* WHAT THE TASK REQUIRES: Print, exactly as written, every line from the first line of the records below through the line containing "(dmul (dmul (dsub s2 s1) (dlit 1 2))", and nothing further.

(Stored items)

####################

(* ===== verification/Smoothing.v ===== *)
(** * The table of a smooth transition ([testing/smoothing/smoothing_calc.c])

    A program on the host tabulates the half-cosine that the gateware follows
    between two set points, in [double]; the cosine of the C library is the function
    of [Libm].  Texts are outside: the arguments are the converted ones and a row is
    the pair that is printed. *)

From Stdlib Require Import SpecFloat.
From S2P Require Import Prelude Words Floats.

Class Libm := { cos : spec_float → spec_float }.

Definition dadd : spec_float → spec_float → spec_float := SFadd 53 1024.
Definition dsub : spec_float → spec_float → spec_float := SFsub 53 1024.

(** 3.14159265358979323846 *)
Definition M_PI : spec_float := S754_finite false 7074237752028440 (-51).

Section smoothing.
Context `{Libm}.

Definition smooth_transition (s1 s2 : spec_float) (ramp_step T : Z) : spec_float :=
  dadd s1
    (dmul (dmul (dsub s2 s1) (dlit 1 2))
       (dsub (d_of_int 1) (cos (ddiv (dmul (d_of_int ramp_step) M_PI) (d_of_int T))))).

(** The loop; an [int] counter never passes a bound of 2^31 - 1. *)
Definition smooth_rows (s1 s2 : spec_float) (T : Z) : res (list (Z * spec_float)) :=
  if T =? 2 ^ 31 - 1 then Ub (ub_overflow (2 ^ 31))
  else Ok ((λ i, (Z.of_nat i, smooth_transition s1 s2 (Z.of_nat i) T)) <$> seq 0 (Z.to_nat (T + 1))).

(** The exit status and the rows of the file. *)
Definition smooth_main (argc : Z) (s1 s2 : spec_float) (T : Z) (fopen_ok : bool)
    : res (Z * list (Z * spec_float)) :=
  if negb (argc =? 4) then Ok (1, [])
  else if negb fopen_ok then Ok (1, [])
  else rows ← smooth_rows s1 s2 T; Ok (0, rows).

(** ** The first row *)

Definition d_finite (x : spec_float) : bool :=
  match x with S754_zero _ | S754_finite _ _ _ => true | _ => false end.

Lemma d_of_int_pos m : Zpos m < 2 ^ 53 → ∃ m' e, d_of_int (Zpos m) = S754_finite false m' e.
Proof.
  intros Hm. destruct (binary_round_fits 53 1024 false m 0) as (m' & j & _ & _ & E);
    [apply digits2_pos_le; lia|by unfold emin|lia|lia|].
  exists m', (0 - j). exact E.
Qed.

Lemma dmul_zero x s : d_finite x = true → ∃ s', dmul x (S754_zero s) = S754_zero s'.
Proof. destruct x; try done; intros _; by eexists. Qed.

Lemma dadd_zero s m e z : dadd (S754_finite s m e) (S754_zero z) = S754_finite s m e.
Proof. done. Qed.

(** A table over a positive number of steps has one row
    more than steps, numbered from 0, and starts at the first set point, when this is
    not zero, half the difference is finite and the cosine of 0 is 1. *)
Theorem smooth_first_row s m e s2 T :
  0 < T < 2 ^ 31 - 1 → cos (S754_zero false) = d_of_int 1 →
  d_finite (dmul (dsub s2 (S754_finite s m e)) (dlit 1 2)) = true →
  ∃ rows, smooth_main 4 (S754_finite s m e) s2 T true = Ok (0, rows) ∧
    length rows = Z.to_nat (T + 1) ∧ rows.*1 = Z.of_nat <$> seq 0 (Z.to_nat (T + 1)) ∧
    head rows = Some (0, S754_finite s m e).
Proof.
  intros HT Hcos Hfin. unfold smooth_main, smooth_rows.
  rewrite (proj2 (Z.eqb_neq T _)) by lia. cbn [negb Z.eqb mbind res_bind Pos.eqb].
  eexists. split; [done|]. split; [by rewrite length_fmap, length_seq|]. split.
  { by rewrite <- list_fmap_compose. }
  replace (Z.to_nat (T + 1)) with (S (Z.to_nat T)) by lia. cbn [seq fmap list_fmap head].
  change (Z.of_nat 0) with 0. do 2 f_equal. unfold smooth_transition.
  destruct T as [|p|p]; [lia| |lia]. destruct (d_of_int_pos p) as (m' & e' & ->); [lia|].
  change (ddiv (dmul (d_of_int 0) M_PI) (S754_finite false m' e')) with (S754_zero false).
  rewrite Hcos. change (dsub (d_of_int 1) (d_of_int 1)) with (S754_zero false).
  destruct (dmul_zero _ false Hfin) as [z ->]. apply dadd_zero.
Qed.
End smoothing.

(** From 1 to 3 in two steps, with a cosine that is 1 at 0 and 0 elsewhere. *)
Definition step_cos : Libm :=
  {| cos := λ x, match x with S754_zero _ => d_of_int 1 | _ => S754_zero false end |}.

Lemma smooth_first_row_witness :
  ∃ rows, smooth_main (H := step_cos) 4 (d_of_int 1) (d_of_int 3) 2 true = Ok (0, rows) ∧
    head rows = Some (0, d_of_int 1).
Proof.
  destruct (smooth_first_row (H := step_cos) false 4503599627370496 (-52) (d_of_int 3) 2)
    as (rows & E & _ & _ & Hh); [lia|reflexivity|vm_compute; reflexivity|].
  exists rows. split; [exact E|exact Hh].
Defined.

####################

* RESULT FOR THIS TASK:
(* ===== verification/Smoothing.v ===== *)
(** * The table of a smooth transition ([testing/smoothing/smoothing_calc.c])

    A program on the host tabulates the half-cosine that the gateware follows
    between two set points, in [double]; the cosine of the C library is the function
    of [Libm].  Texts are outside: the arguments are the converted ones and a row is
    the pair that is printed. *)

From Stdlib Require Import SpecFloat.
From S2P Require Import Prelude Words Floats.

Class Libm := { cos : spec_float → spec_float }.

Definition dadd : spec_float → spec_float → spec_float := SFadd 53 1024.
Definition dsub : spec_float → spec_float → spec_float := SFsub 53 1024.

(** 3.14159265358979323846 *)
Definition M_PI : spec_float := S754_finite false 7074237752028440 (-51).

Section smoothing.
Context `{Libm}.

Definition smooth_transition (s1 s2 : spec_float) (ramp_step T : Z) : spec_float :=
  dadd s1
    (dmul (dmul (dsub s2 s1) (dlit 1 2))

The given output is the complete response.